* WHAT NEEDS TO BE DONE
Starting at the first line of the records below, transcribe each line exactly, ending with the line that contains "Definition reserve_key (time".

* SUPPLIED MATERIAL
□ □ □ □ □ □ □

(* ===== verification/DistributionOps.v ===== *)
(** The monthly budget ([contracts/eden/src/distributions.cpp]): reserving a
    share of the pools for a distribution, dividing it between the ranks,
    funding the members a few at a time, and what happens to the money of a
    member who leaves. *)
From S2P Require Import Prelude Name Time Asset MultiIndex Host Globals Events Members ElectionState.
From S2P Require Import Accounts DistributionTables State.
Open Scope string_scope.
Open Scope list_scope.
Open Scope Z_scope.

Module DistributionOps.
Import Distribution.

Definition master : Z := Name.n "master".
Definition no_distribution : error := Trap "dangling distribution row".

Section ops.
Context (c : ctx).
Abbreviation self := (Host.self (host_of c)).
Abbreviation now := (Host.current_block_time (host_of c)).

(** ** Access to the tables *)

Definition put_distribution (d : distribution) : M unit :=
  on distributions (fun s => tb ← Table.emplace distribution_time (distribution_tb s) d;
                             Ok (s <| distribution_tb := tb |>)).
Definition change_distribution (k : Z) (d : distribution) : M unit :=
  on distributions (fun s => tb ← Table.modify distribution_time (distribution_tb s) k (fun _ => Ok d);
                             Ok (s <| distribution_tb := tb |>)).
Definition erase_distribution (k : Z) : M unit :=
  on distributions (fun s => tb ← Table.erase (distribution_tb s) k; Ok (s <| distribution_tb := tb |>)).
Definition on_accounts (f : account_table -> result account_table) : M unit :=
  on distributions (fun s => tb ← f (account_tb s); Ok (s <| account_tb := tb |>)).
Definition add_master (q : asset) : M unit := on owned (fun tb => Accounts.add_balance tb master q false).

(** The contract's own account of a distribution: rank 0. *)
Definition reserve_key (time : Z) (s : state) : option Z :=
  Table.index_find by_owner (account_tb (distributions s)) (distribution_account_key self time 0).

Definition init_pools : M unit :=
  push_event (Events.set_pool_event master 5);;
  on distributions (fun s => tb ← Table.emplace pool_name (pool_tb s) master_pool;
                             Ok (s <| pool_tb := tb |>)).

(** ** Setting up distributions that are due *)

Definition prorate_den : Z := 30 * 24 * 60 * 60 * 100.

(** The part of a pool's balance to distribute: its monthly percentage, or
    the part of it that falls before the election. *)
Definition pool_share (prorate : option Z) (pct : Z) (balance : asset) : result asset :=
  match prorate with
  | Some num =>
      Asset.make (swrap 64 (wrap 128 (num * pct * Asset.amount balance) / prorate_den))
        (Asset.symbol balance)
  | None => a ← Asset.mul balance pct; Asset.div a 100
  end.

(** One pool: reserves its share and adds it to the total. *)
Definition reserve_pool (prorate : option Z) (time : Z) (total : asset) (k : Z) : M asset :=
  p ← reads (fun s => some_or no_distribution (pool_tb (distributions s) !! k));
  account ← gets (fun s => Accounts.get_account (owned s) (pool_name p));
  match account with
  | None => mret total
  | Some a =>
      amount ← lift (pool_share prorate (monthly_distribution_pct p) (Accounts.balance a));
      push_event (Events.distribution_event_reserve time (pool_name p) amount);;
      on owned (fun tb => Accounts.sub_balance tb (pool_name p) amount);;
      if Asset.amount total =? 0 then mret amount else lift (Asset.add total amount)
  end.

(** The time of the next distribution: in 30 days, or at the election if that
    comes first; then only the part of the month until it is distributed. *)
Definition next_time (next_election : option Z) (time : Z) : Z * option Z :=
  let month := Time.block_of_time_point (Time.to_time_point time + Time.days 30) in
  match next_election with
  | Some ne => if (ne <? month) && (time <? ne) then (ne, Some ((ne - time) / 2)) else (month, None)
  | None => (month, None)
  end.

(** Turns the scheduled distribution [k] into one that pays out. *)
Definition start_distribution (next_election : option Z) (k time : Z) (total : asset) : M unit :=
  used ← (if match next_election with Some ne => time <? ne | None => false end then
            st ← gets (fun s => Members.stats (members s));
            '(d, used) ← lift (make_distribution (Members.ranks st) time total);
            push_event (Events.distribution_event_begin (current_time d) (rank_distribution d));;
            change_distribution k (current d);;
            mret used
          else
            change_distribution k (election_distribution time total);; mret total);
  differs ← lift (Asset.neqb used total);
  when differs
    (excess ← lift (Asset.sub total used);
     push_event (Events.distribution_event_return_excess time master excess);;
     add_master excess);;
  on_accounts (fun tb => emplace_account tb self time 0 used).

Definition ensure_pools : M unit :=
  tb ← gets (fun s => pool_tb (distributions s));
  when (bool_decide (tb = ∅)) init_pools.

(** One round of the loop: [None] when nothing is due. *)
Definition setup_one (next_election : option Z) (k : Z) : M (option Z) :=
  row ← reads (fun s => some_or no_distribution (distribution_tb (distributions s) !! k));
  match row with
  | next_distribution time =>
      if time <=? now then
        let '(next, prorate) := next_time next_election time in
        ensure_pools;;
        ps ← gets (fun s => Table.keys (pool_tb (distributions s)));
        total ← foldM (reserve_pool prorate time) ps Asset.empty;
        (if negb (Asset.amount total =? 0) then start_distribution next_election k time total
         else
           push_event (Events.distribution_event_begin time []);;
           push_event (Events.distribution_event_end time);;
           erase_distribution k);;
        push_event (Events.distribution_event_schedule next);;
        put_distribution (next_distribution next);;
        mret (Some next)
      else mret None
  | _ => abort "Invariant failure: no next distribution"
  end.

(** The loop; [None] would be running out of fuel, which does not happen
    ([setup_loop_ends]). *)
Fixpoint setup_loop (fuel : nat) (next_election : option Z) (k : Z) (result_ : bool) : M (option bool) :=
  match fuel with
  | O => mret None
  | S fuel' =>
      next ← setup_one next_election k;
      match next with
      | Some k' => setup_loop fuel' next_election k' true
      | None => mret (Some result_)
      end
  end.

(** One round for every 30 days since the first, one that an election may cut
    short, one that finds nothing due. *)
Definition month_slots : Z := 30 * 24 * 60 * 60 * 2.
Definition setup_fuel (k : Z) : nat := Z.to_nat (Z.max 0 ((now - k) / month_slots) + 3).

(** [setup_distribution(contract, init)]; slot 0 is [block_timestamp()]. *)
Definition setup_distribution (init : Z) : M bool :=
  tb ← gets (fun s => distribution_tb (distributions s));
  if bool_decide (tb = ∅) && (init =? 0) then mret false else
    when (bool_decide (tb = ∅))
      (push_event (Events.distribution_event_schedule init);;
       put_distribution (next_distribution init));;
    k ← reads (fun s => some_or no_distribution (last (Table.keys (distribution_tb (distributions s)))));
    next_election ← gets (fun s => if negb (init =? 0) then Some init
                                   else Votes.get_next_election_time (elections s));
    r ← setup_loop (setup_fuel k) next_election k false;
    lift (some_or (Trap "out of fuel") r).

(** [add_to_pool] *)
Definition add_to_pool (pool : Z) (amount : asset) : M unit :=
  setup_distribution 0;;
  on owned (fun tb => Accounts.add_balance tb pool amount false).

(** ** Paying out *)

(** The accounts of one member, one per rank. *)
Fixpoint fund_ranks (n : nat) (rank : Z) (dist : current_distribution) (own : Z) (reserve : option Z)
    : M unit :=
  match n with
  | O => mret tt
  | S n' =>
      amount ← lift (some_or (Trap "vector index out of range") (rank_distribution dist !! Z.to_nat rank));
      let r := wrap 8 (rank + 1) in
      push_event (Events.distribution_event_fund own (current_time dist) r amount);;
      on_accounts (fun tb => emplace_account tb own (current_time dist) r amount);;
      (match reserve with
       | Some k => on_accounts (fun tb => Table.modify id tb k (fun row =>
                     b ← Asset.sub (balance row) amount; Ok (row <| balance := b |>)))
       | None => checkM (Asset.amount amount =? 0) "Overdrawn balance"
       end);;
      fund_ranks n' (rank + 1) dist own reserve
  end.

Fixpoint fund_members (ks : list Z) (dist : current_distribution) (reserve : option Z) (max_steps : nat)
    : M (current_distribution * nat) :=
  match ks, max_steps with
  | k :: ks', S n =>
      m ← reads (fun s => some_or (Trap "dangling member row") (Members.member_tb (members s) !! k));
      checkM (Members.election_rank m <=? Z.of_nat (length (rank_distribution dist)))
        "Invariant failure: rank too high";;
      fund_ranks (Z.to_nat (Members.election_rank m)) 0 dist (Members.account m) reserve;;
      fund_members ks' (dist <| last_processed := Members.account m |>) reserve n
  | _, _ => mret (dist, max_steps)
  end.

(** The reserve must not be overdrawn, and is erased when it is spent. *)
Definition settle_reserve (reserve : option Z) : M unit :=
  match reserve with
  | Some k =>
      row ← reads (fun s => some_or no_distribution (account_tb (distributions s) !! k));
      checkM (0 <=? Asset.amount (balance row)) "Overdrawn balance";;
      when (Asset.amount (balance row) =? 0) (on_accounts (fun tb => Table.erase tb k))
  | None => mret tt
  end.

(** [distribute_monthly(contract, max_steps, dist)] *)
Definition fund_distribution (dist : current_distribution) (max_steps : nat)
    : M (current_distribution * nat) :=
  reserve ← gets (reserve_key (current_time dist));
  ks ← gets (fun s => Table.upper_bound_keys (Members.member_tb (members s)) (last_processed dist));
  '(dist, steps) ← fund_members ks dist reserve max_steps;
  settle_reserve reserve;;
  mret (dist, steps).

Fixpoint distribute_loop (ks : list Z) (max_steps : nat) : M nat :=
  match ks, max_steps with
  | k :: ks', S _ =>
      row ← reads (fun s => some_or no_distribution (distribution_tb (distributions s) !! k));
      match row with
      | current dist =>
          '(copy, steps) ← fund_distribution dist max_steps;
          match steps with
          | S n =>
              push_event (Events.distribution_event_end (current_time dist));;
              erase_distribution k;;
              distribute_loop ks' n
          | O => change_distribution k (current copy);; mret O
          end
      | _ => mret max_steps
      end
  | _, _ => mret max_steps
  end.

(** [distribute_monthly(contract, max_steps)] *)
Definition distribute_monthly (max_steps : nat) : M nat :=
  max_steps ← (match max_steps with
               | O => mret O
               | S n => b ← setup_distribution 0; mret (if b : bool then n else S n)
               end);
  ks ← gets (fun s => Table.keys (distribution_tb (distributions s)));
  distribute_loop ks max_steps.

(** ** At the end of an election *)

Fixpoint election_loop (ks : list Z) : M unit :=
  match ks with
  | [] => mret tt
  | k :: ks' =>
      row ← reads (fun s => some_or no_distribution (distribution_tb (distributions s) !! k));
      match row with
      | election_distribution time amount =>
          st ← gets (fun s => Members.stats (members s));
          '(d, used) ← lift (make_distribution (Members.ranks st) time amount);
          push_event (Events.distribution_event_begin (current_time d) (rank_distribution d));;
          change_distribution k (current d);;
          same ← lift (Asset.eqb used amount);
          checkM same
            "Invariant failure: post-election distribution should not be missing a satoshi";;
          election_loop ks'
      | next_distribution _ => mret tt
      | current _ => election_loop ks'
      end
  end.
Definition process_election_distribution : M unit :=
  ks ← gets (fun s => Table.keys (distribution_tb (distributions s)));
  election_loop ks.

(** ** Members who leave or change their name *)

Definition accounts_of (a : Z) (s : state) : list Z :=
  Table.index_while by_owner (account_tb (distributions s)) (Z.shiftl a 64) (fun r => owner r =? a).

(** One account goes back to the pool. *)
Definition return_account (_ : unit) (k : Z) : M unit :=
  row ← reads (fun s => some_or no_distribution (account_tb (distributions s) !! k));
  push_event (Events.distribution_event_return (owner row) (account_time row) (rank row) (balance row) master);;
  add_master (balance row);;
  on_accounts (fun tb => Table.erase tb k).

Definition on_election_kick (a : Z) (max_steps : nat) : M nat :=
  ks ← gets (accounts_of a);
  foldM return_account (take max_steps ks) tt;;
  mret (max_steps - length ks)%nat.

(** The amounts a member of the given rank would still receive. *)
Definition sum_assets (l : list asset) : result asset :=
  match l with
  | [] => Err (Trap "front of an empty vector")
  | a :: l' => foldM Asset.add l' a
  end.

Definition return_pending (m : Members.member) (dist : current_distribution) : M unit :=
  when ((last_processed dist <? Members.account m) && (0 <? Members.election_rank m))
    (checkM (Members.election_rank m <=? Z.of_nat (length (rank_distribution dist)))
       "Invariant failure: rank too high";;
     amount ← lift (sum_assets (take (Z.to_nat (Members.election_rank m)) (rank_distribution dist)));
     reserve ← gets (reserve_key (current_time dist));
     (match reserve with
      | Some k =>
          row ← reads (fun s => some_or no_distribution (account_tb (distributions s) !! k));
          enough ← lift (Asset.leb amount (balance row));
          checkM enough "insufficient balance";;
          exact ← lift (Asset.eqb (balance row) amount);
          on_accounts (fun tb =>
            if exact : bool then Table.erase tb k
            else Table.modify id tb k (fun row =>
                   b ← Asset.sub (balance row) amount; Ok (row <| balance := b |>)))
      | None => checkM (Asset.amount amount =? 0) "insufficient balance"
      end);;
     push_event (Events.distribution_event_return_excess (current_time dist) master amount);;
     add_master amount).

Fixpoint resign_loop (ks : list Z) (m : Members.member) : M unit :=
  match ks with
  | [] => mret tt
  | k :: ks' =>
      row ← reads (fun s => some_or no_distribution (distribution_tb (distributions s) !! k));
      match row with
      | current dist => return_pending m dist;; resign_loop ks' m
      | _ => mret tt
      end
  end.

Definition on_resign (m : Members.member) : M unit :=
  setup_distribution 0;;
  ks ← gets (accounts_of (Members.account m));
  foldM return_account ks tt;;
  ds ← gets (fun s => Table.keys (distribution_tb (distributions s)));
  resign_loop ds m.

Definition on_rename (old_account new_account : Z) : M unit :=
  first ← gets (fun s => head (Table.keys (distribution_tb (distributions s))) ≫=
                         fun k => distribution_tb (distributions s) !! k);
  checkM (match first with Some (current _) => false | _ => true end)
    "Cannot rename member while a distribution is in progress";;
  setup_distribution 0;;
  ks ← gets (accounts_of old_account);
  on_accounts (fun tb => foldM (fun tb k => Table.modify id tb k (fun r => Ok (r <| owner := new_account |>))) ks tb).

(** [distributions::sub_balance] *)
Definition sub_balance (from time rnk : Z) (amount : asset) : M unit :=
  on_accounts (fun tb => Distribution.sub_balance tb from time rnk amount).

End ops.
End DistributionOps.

□ □ □ □ □ □ □

* COMPLETED EXERCISE
(* ===== verification/DistributionOps.v ===== *)
(** The monthly budget ([contracts/eden/src/distributions.cpp]): reserving a
    share of the pools for a distribution, dividing it between the ranks,
    funding the members a few at a time, and what happens to the money of a
    member who leaves. *)
From S2P Require Import Prelude Name Time Asset MultiIndex Host Globals Events Members ElectionState.
From S2P Require Import Accounts DistributionTables State.
Open Scope string_scope.
Open Scope list_scope.
Open Scope Z_scope.

Module DistributionOps.
Import Distribution.

Definition master : Z := Name.n "master".
Definition no_distribution : error := Trap "dangling distribution row".

Section ops.
Context (c : ctx).
Abbreviation self := (Host.self (host_of c)).
Abbreviation now := (Host.current_block_time (host_of c)).

(** ** Access to the tables *)

Definition put_distribution (d : distribution) : M unit :=
  on distributions (fun s => tb ← Table.emplace distribution_time (distribution_tb s) d;
                             Ok (s <| distribution_tb := tb |>)).
Definition change_distribution (k : Z) (d : distribution) : M unit :=
  on distributions (fun s => tb ← Table.modify distribution_time (distribution_tb s) k (fun _ => Ok d);
                             Ok (s <| distribution_tb := tb |>)).
Definition erase_distribution (k : Z) : M unit :=
  on distributions (fun s => tb ← Table.erase (distribution_tb s) k; Ok (s <| distribution_tb := tb |>)).
Definition on_accounts (f : account_table -> result account_table) : M unit :=
  on distributions (fun s => tb ← f (account_tb s); Ok (s <| account_tb := tb |>)).
Definition add_master (q : asset) : M unit := on owned (fun tb => Accounts.add_balance tb master q false).

(** The contract's own account of a distribution: rank 0. *)
Definition reserve_key (time : Z) (s : state) : option Z :=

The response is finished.